Who are developers in Scrum team?



  • When I worked in my previous company (Axon Active), they apply Scrum by separating each team with the same member role. Let's say we have teams with all software developers, software testers or business people, etc. I was admitting that is the right way to approach Scrum.

    Today, when my colleague shows me a picture on the internet, it makes me so embarrassed to explain. He asked why the scrum team can now work with many people with different roles? So let's look at https://www.tutorialscampus.com/agile/scrum-team-structure.htm .

    enter image description here

    I tried to take a look in Scrum Guide 2020, but it's no useful information:

    Developers are the people in the Scrum Team that are committed to creating any aspect of a usable Increment each Sprint.

    I can see so many obstacles while he tried to apply the new approach that treats all people as a team. His team now has three backend developers, two front-end developers, two testers, 2 BAs, 1 Mobile Developer, and the Sprint Planning is so ineffe

    Blockquote

    ctive in my point of view. In my old teams, all members contributed to sprint Planning. Everybody knows how to do a story with tasks broken by the whole team. Compared with his team, backend developers don't understand and can not give any suggestions for front-end developers, same with other roles—fewer contributions, less effective.

    My questions are:

    1. Whether I misunderstand the concept of Developers in the Scrum guide?

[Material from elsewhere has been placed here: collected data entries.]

Lemma validateSelectionDimensions_iff sel n :
  validateSelectionDimensions sel (Z.of_nat n) = Ret tt <-> ranks_ok sel n.
Proof.
  unfold validateSelectionDimensions, ranks_ok, len.
  destruct (Z.eqb_spec (Z.of_nat (length (Start sel))) (Z.of_nat n)); [|split; [done|lia]].
  destruct (Z.eqb_spec (Z.of_nat (length (Count sel))) (Z.of_nat n)); [|split; [done|lia]].
  destruct (Stride sel) as [t|].
  - destruct (Z.eqb_spec (Z.of_nat (length t)) (Z.of_nat n)); [|split; [done|naive_solver lia]].
    destruct (Block sel) as [b|]; [destruct (Z.eqb_spec (Z.of_nat (length b)) (Z.of_nat n))|]; naive_solver lia.
  - destruct (Block sel) as [b|]; [destruct (Z.eqb_spec (Z.of_nat (length b)) (Z.of_nat n))|]; naive_solver lia.
Qed.

Lemma for_loop_checks (check : Z -> outcome unit) n : forall k,
  for_loop n (Z.of_nat k) (fun i _ => check i) tt = Ret tt <-> forall i, (k <= i < k + n)%nat -> check (Z.of_nat i) = Ret tt.
Proof.
  induction n as [|n IH]; intros k; cbn [for_loop]; [split; [lia|done]|].
  specialize (IH (S k)). rewrite Nat2Z.inj_succ, <- Z.add_1_r in IH. split.
  - intros ([] & H1 & H2)%obind_ret_inv. rewrite IH in H2. intros i Hi.
    destruct (decide (i = k)) as [-> |]; [done|apply H2; lia].
  - intros H. rewrite (H k) by lia. cbn [obind]. apply IH. intros i Hi. apply H. lia.
Qed.

(** The selections that are meant to pass. *)
Definition axis_fits (a : axis) : Prop :=
  is_u 64 (aStart a) /\ is_u 64 (aCount a) /\ is_u 64 (aStride a) /\ is_u 64 (aBlock a) /\
  aStart a + (aCount a - 1) * aStride a + aBlock a < 2 ^ 64.

Lemma validateDimensionBounds_iff dims axes i d a :
  dims !! i = Some d -> is_u 64 d -> axes !! i = Some a -> axis_fits a ->
  validateDimensionBounds (selOf axes) dims (Z.of_nat i) = Ret tt <-> axis_in d a.
Proof.
  intros Hd Hdu Ha (H1 & H2 & H3 & H4 & H5). unfold validateDimensionBounds, axis_in, is_u in *.
  change (strides_ (selOf axes)) with (map aStride axes). change (blocks_ (selOf axes)) with (map aBlock axes).
  cbn [selOf Start Count]. rewrite !(idx_map _ _ _ _ Ha), (idx_lookup _ _ _ Hd). cbn [obind].
  destruct (Z.eqb_spec (aCount a) 0); cbn [negb]; [split; [done|lia]|].
  destruct (Z.eqb_spec (aStride a) 0); cbn [negb]; [split; [done|lia]|].
  destruct (Z.eqb_spec (aBlock a) 0); cbn [negb]; [split; [done|lia]|].
  rewrite (u64_id (aCount a - 1)) by (unfold is_u; lia). rewrite u64_id by (unfold is_u; nia).
  destruct (Z.gtb_spec (aStart a + (aCount a - 1) * aStride a + aBlock a) d); cbn [negb]; (split; [try done; lia|try lia; done]).
Qed.

Lemma axes_bounds dims axes : Forall2 axis_in dims axes ->
  ValidateHyperslabBounds (Start (selOf axes)) (Count (selOf axes)) (strides_ (selOf axes)) dims = Ret tt.
Proof.
  intros H. pose proof (Forall2_length _ _ _ H) as Hl. change (strides_ (selOf axes)) with (map aStride axes). cbn [selOf Start Count].
  assert (Hu : forall f : axis -> Z, (forall d a, axis_in d a -> is_u 64 (f a)) -> Forall (is_u 64) (map f axes)).
  { intros f Hf. apply Forall_map. eapply Forall2_Forall_r; [exact H|]. apply Forall_forall. intros d _ a. apply Hf. }
  apply ValidateHyperslabBounds_spec.
  - apply Hu. intros d a (?&?&?&?&?&?). unfold is_u. nia.
  - apply Hu. intros d a (?&?&?&?&?&?). unfold is_u. nia.
  - apply Hu. intros d a (?&?&?&?&?&?). unfold is_u. nia.
  - clear Hu Hl. induction H as [|d a dims axes (?&?&?&?&?&?) H IH]; cbn; constructor; [|done]. cbn. unfold last_index. nia.
  - rewrite !length_map. split_and!; [done..|]. intros i s c t d Hs Hc Ht Hd.
    destruct (Forall2_lookup_l _ _ _ _ _ H Hd) as (a & Ha & ?&?&?&?&?&?).
    rewrite list_lookup_fmap, Ha in Hs, Hc, Ht. injection Hs as <-. injection Hc as <-. injection Ht as <-. unfold last_index. nia.
Qed.

(** A selection inside the dataset, of not too many blocks. *)
Definition inside (dims : list Z) (sel : HyperslabSelection) : Prop :=
  ranks_ok sel (length dims) /\
  Forall2 axis_in dims (axesOf (fillHyperslabDefaults sel (len dims))) /\ prod (Count sel) <= MaxHyperslabElements.

Lemma validate_iff dims sel :
  dims <> [] -> Forall (is_u 64) dims -> Forall axis_fits (axesOf (fillHyperslabDefaults sel (len dims))) ->
  validateHyperslabSelection sel dims = Ret (fillHyperslabDefaults sel (len dims)) <-> inside dims sel.
Proof.
  intros Hne Hdu Hfit. unfold validateHyperslabSelection, inside. unfold len in *.
  destruct (validateSelectionDimensions sel (Z.of_nat (length dims))) as [[]| |] eqn:Ev; cbn [obind].
  2, 3: split; [done|]; intros (Hr & _); apply validateSelectionDimensions_iff in Hr; congruence.
  apply validateSelectionDimensions_iff in Ev as Hr. destruct (selOf_axesOf sel _ Hr) as [Hsel Hlen].
  set (sel' := fillHyperslabDefaults sel _) in *. set (axes := axesOf sel') in *.
  assert (Hc : Count sel = map aCount axes) by (transitivity (Count sel'); [done|by rewrite <- Hsel]).
  assert (Hin : Forall2 axis_in dims axes <-> forall i, (i < length dims)%nat -> validateDimensionBounds sel' dims (Z.of_nat i) = Ret tt).
  { rewrite <- Hsel. split.
    - intros H i Hi. destruct (idx_some dims i Hi) as [d Hd]. destruct (idx_some axes i) as [a Ha]; [lia|].
      apply (validateDimensionBounds_iff dims axes i d a Hd); [|done| |]; [by eapply Forall_lookup_1|by eapply Forall_lookup_1|].
      by eapply Forall2_lookup_lr.
    - intros H. apply Forall2_same_length_lookup. split; [done|]. intros i d a Hd Ha.
      apply (validateDimensionBounds_iff dims axes i d a Hd); [by eapply Forall_lookup_1|done|by eapply Forall_lookup_1|].
      apply H. by eapply lookup_lt_Some. }
  assert (Hcs : Count sel' = map aCount axes) by exact Hc.
  assert (Hb : validateHyperslabBounds sel' dims = Ret tt <-> Forall2 axis_in dims axes /\ prod (Count sel) <= MaxHyperslabElements).
  { unfold validateHyperslabBounds. change 0 with (Z.of_nat 0). split.
    - intros ([] & _ & (n & E & H)%obind_ret_inv)%obind_ret_inv. rewrite for_loop_checks in H.
      assert (Hf : Forall2 axis_in dims axes) by (apply Hin; intros i Hi; apply H; lia). split; [done|].
      apply CalculateHyperslabElements_exact in E as (_ & E & _); [exact E| |].
      + change (Count sel') with (Count sel). rewrite Hc. apply Forall_map. eapply Forall_impl; [exact Hfit|]. intros a (?&?&?&?&?). done.
      + change (Count sel') with (Count sel). rewrite Hc. intros E0%map_eq_nil. by apply (axes_ne dims axes).
    - intros [Hf Hm]. assert (HV : ValidateHyperslabBounds (Start sel') (Count sel') (strides_ sel') dims = Ret tt) by (rewrite <- Hsel; by apply axes_bounds).
      assert (HE : CalculateHyperslabElements (Count sel') = Ret (prod (Count sel'))).
      { apply CalculateHyperslabElements_exact; rewrite Hcs; [apply Forall_map; eapply Forall_impl; [exact Hfit|]; by intros a (?&?&?&?&?)| |].
        - intros E0%map_eq_nil. by apply (axes_ne dims axes).
        - split; [|by rewrite <- Hcs]. apply Forall_map. eapply Forall2_Forall_r; [exact Hf|].
          apply Forall_forall. intros d _ a (?&?&?&?&?&?). done. }
      rewrite HV, HE. cbn [obind]. change 0 with (Z.of_nat 0). apply for_loop_checks. intros i Hi. apply Hin; [done|lia]. }
  split.
  - intros ([] & E & _)%obind_ret_inv. by apply Hb in E.
  - intros (_ & H). by rewrite (proj2 Hb H).
Qed.

(** ** Reading through the object header *)

Lemma axis_in_fits d a : axis_in d a -> axis_fits a.
Proof. intros (?&?&?&?&?&?). unfold axis_fits, is_u. nia. Qed.

Lemma axes_fit dims axes : Forall2 axis_in dims axes -> Forall axis_fits axes.
Proof. intros H. eapply Forall2_Forall_r; [exact H|]. apply Forall_forall. intros d _ a. apply axis_in_fits. Qed.

(** A header whose messages describe a dataset. *)
Definition described (header : ObjectHeader) (sb : Superblock) (dt : DatatypeMessage) (ds : DataspaceMessage)
    (layout : DataLayoutMessage) (fp : option FilterPipelineMessage) : Prop :=
  exists t s l, findMessages (hMessages header) = Ret (t, s, l) /\ firstMessage MsgDataspace (hMessages header) = Some s /\
    ParseDatatypeMessage t = Ret dt /\ ParseDataspaceMessage s = Ret ds /\ ParseDataLayoutMessage l sb = Ret layout /\
    parsePipeline (lastMessage MsgFilterPipeline (hMessages header)) = Ret fp.

(** Where the routines for contiguous data are right: a run of consecutive
    elements, or two dimensions and rows that are not read whole. *)
Definition contiguous_case (dims : list Z) (axes : list axis) : Prop :=
  (length dims = 1%nat \/ isContiguousSelection (selOf axes) dims = Ret true) /\ consecutive dims axes \/
  length dims = 2%nat /\ isContiguousSelection (selOf axes) dims = Ret false.

(** The data [raw] are stored the way [layout] says. *)
Definition holds (file : bytes) (layout : DataLayoutMessage) (raw : bytes) : Prop :=
  Class_ layout = LayoutCompact /\ CompactData layout = raw \/
  Class_ layout = LayoutContiguous /\ stored file (DataAddress layout) raw /\ DataAddress layout + len raw < 2 ^ 63.

Section through.
Context `{C : Codecs}.
Context (fuel : nat) (file : bytes) (sb : Superblock) (header : ObjectHeader) (dt : DatatypeMessage) (ds : DataspaceMessage)
  (layout : DataLayoutMessage) (fp : option FilterPipelineMessage) (raw : bytes).
Let dims := Dimensions ds.
Let es := dtSize dt.
Hypothesis Hdesc : described header sb dt ds layout fp.
Hypothesis Hne : dims <> [].
Hypothesis Hes : 0 < es.
Hypothesis Hraw : len raw = prod dims * es.
Hypothesis Hmax : len raw < 2 ^ 63.
Hypothesis Hhold : holds file layout raw.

    2. Could anyone share the approach of your team or your company to deal with the problem above?



  • The Scrum Guide used to mention a development team, but now it just mentions developers. Here is an https://www.infoq.com/articles/changes-2020-Scrum-guide/ of the reasong behind that:

    The 2020 edition no longer mentions the development team, but talks about one team - the Scrum team. What does this change intend to deliver, and what do you hope that will happen in teams and organizations using Scrum?

    Schwaber: The goal was to eliminate the concept of a separate team, the Development Team, and instead have one team focused on delivering value. The separate Development Team could create ‘us and them’ behavior between the product owner, the Scrum master and developers. By removing the Development Team, we have one Scrum Team focused on the same objective. The three accountabilities describe how they all work together to deliver on that objective.

    This 'us vs them' can go even deeper than just between the PO and a development team. The developers can have this attitude among themselves also. I'm a backend developer, I'm a frontend developer, I'm a designer, I'm a tester, etc. I've done my job, now it's your job, or, that's not my job.

    It would be ideal if people in a Scrum team had all the same skills and could all do each other's work, and titles wouldn't matter, but in the real world people have specific roles and skills based on the career they have chosen for themselves. So you do get backend developers, and front-end developers, and testers, and designers, etc. That's still fine (and in some situations preferred) as long as they collaborate as a team.

    Placing people together doesn't make them a team. The way they work together does. Then roles no longer matter and all can call themselves 'developers in a Scrum team', because that's what they do, they put together their different skills to develop the product.